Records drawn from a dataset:
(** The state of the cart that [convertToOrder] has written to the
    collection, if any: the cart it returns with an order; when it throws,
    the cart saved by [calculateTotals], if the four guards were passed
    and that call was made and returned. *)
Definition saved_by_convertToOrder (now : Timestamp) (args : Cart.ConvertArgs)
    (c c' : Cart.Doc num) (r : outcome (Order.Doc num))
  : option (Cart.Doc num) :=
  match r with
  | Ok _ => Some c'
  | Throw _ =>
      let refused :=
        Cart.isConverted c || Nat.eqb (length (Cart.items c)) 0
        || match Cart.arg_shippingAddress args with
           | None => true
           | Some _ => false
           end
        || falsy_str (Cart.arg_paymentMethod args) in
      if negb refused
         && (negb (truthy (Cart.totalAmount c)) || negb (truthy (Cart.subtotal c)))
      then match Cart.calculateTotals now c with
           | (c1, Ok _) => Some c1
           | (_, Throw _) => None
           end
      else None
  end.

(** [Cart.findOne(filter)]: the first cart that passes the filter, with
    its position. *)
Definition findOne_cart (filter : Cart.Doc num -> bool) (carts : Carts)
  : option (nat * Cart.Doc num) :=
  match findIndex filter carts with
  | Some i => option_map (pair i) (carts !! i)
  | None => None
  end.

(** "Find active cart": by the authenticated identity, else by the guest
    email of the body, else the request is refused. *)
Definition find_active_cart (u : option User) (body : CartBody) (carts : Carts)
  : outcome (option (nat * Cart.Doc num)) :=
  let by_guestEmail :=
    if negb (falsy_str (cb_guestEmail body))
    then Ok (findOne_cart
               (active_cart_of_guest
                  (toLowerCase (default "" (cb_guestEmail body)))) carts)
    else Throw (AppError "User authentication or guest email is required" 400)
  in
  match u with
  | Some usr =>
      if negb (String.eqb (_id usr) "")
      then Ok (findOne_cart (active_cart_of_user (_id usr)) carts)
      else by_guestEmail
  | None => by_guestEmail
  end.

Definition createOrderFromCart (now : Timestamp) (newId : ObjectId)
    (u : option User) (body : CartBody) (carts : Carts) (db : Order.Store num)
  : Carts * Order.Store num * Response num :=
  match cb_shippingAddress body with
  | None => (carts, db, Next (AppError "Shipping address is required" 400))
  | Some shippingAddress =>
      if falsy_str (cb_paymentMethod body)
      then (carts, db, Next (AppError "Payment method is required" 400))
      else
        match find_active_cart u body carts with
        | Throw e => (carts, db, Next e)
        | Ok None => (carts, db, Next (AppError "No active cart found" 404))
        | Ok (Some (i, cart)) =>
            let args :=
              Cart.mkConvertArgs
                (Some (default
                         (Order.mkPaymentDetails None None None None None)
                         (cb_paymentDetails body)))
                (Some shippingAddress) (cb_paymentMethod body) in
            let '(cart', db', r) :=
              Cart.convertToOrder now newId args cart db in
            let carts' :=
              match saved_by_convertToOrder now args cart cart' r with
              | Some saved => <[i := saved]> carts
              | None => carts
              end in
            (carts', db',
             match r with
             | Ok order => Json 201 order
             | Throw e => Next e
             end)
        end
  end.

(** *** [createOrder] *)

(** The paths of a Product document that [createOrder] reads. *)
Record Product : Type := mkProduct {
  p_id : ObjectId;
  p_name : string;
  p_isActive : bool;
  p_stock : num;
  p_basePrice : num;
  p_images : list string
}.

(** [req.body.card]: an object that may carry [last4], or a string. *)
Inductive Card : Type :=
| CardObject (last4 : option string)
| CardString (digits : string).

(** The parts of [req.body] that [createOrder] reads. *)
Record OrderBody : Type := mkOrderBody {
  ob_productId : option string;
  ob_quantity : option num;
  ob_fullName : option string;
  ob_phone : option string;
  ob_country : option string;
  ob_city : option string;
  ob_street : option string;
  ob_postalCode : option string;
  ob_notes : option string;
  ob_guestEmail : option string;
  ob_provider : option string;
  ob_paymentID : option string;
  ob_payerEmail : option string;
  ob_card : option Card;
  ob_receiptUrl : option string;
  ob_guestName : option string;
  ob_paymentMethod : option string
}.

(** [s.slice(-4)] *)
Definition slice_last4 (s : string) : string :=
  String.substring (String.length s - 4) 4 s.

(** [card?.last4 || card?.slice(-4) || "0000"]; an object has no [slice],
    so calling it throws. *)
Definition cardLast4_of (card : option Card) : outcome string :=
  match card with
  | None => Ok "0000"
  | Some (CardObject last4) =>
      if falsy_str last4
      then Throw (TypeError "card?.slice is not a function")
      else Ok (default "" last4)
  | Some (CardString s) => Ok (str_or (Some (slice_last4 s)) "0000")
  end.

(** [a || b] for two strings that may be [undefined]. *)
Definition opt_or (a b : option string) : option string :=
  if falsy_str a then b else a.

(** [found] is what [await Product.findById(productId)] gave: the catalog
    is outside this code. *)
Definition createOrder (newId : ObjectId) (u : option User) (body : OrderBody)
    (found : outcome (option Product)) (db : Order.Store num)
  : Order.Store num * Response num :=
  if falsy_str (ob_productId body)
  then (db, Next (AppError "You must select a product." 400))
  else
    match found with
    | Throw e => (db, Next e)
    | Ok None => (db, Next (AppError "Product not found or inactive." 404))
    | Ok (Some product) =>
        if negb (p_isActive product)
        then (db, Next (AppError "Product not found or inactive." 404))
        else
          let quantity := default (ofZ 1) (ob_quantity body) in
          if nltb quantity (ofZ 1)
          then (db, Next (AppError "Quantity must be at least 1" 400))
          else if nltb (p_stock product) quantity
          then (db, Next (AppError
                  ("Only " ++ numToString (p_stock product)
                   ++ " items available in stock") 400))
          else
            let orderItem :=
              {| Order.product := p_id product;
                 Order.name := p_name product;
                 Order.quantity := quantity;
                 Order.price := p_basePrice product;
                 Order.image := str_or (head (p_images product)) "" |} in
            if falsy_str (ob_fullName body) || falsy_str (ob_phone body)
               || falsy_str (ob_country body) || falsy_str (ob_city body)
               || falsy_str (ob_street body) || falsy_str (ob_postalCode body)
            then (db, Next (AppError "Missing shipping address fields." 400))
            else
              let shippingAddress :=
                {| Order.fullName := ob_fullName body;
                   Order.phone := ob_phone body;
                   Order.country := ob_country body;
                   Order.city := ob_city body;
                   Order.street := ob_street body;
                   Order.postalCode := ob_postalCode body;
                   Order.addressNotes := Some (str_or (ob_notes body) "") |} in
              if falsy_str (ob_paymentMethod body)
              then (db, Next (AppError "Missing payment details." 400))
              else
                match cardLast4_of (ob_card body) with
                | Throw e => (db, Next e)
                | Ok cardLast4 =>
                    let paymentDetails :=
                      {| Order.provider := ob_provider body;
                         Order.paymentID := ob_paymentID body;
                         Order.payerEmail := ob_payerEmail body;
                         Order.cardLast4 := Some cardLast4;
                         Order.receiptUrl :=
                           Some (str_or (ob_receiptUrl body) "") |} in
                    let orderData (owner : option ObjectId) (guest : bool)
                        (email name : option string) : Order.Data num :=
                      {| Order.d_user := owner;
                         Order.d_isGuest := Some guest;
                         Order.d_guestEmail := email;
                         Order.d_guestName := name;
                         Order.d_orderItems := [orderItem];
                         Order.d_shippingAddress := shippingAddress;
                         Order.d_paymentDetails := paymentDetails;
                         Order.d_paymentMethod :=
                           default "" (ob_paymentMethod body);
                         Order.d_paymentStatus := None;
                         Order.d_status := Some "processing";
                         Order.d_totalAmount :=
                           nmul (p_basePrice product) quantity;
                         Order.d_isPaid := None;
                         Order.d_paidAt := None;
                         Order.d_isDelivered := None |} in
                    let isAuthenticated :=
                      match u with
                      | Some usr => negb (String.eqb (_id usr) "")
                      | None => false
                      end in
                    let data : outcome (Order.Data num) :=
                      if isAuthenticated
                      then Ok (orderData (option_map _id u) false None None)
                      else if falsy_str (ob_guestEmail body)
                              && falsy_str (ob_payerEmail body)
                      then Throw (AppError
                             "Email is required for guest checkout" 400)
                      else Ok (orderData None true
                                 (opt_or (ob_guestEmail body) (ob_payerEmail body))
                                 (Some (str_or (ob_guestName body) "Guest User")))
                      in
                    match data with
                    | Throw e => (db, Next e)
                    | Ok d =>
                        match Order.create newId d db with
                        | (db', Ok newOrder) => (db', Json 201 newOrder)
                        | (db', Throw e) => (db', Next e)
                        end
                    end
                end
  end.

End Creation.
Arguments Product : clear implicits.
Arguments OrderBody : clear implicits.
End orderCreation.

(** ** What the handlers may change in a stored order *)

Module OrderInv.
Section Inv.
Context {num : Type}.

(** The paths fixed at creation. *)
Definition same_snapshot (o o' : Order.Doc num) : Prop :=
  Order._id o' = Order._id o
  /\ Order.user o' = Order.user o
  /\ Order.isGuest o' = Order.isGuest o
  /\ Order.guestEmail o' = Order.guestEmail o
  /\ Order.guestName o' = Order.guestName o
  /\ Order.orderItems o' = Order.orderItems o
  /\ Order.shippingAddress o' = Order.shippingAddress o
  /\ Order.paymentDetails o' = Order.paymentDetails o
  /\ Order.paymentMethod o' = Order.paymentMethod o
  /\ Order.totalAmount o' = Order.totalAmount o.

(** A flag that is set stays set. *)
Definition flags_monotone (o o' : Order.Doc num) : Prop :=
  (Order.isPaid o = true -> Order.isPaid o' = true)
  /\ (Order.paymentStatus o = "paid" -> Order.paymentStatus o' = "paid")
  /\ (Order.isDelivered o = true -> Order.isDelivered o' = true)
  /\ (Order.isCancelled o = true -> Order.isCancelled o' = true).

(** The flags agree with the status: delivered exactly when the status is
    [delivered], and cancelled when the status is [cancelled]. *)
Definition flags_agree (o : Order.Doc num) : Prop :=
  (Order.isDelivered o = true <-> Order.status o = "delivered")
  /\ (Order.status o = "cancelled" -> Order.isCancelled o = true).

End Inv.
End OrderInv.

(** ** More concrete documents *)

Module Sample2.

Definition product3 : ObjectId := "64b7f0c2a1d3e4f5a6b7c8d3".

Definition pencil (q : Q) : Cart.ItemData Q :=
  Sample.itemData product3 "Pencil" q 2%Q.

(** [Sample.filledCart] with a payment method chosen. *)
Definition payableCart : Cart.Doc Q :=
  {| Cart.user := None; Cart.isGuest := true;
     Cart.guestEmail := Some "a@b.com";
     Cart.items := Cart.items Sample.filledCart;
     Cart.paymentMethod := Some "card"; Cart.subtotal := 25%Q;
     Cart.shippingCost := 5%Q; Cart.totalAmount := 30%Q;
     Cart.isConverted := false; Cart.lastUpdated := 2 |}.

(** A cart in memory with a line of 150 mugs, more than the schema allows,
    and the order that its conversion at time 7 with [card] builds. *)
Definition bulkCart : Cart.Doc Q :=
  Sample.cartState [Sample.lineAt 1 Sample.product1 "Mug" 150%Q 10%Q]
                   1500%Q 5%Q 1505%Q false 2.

| Assignment |
The required answer is the run of lines above, starting at the line with "o' = Order.totalAmount o." and ending at the line with "Definition flags_agree (o", reproduced exactly with both ends.

| Solution below |
  /\ Order.totalAmount o' = Order.totalAmount o.

(** A flag that is set stays set. *)
Definition flags_monotone (o o' : Order.Doc num) : Prop :=
  (Order.isPaid o = true -> Order.isPaid o' = true)
  /\ (Order.paymentStatus o = "paid" -> Order.paymentStatus o' = "paid")
  /\ (Order.isDelivered o = true -> Order.isDelivered o' = true)
  /\ (Order.isCancelled o = true -> Order.isCancelled o' = true).

(** The flags agree with the status: delivered exactly when the status is
    [delivered], and cancelled when the status is [cancelled]. *)
Definition flags_agree (o : Order.Doc num) : Prop :=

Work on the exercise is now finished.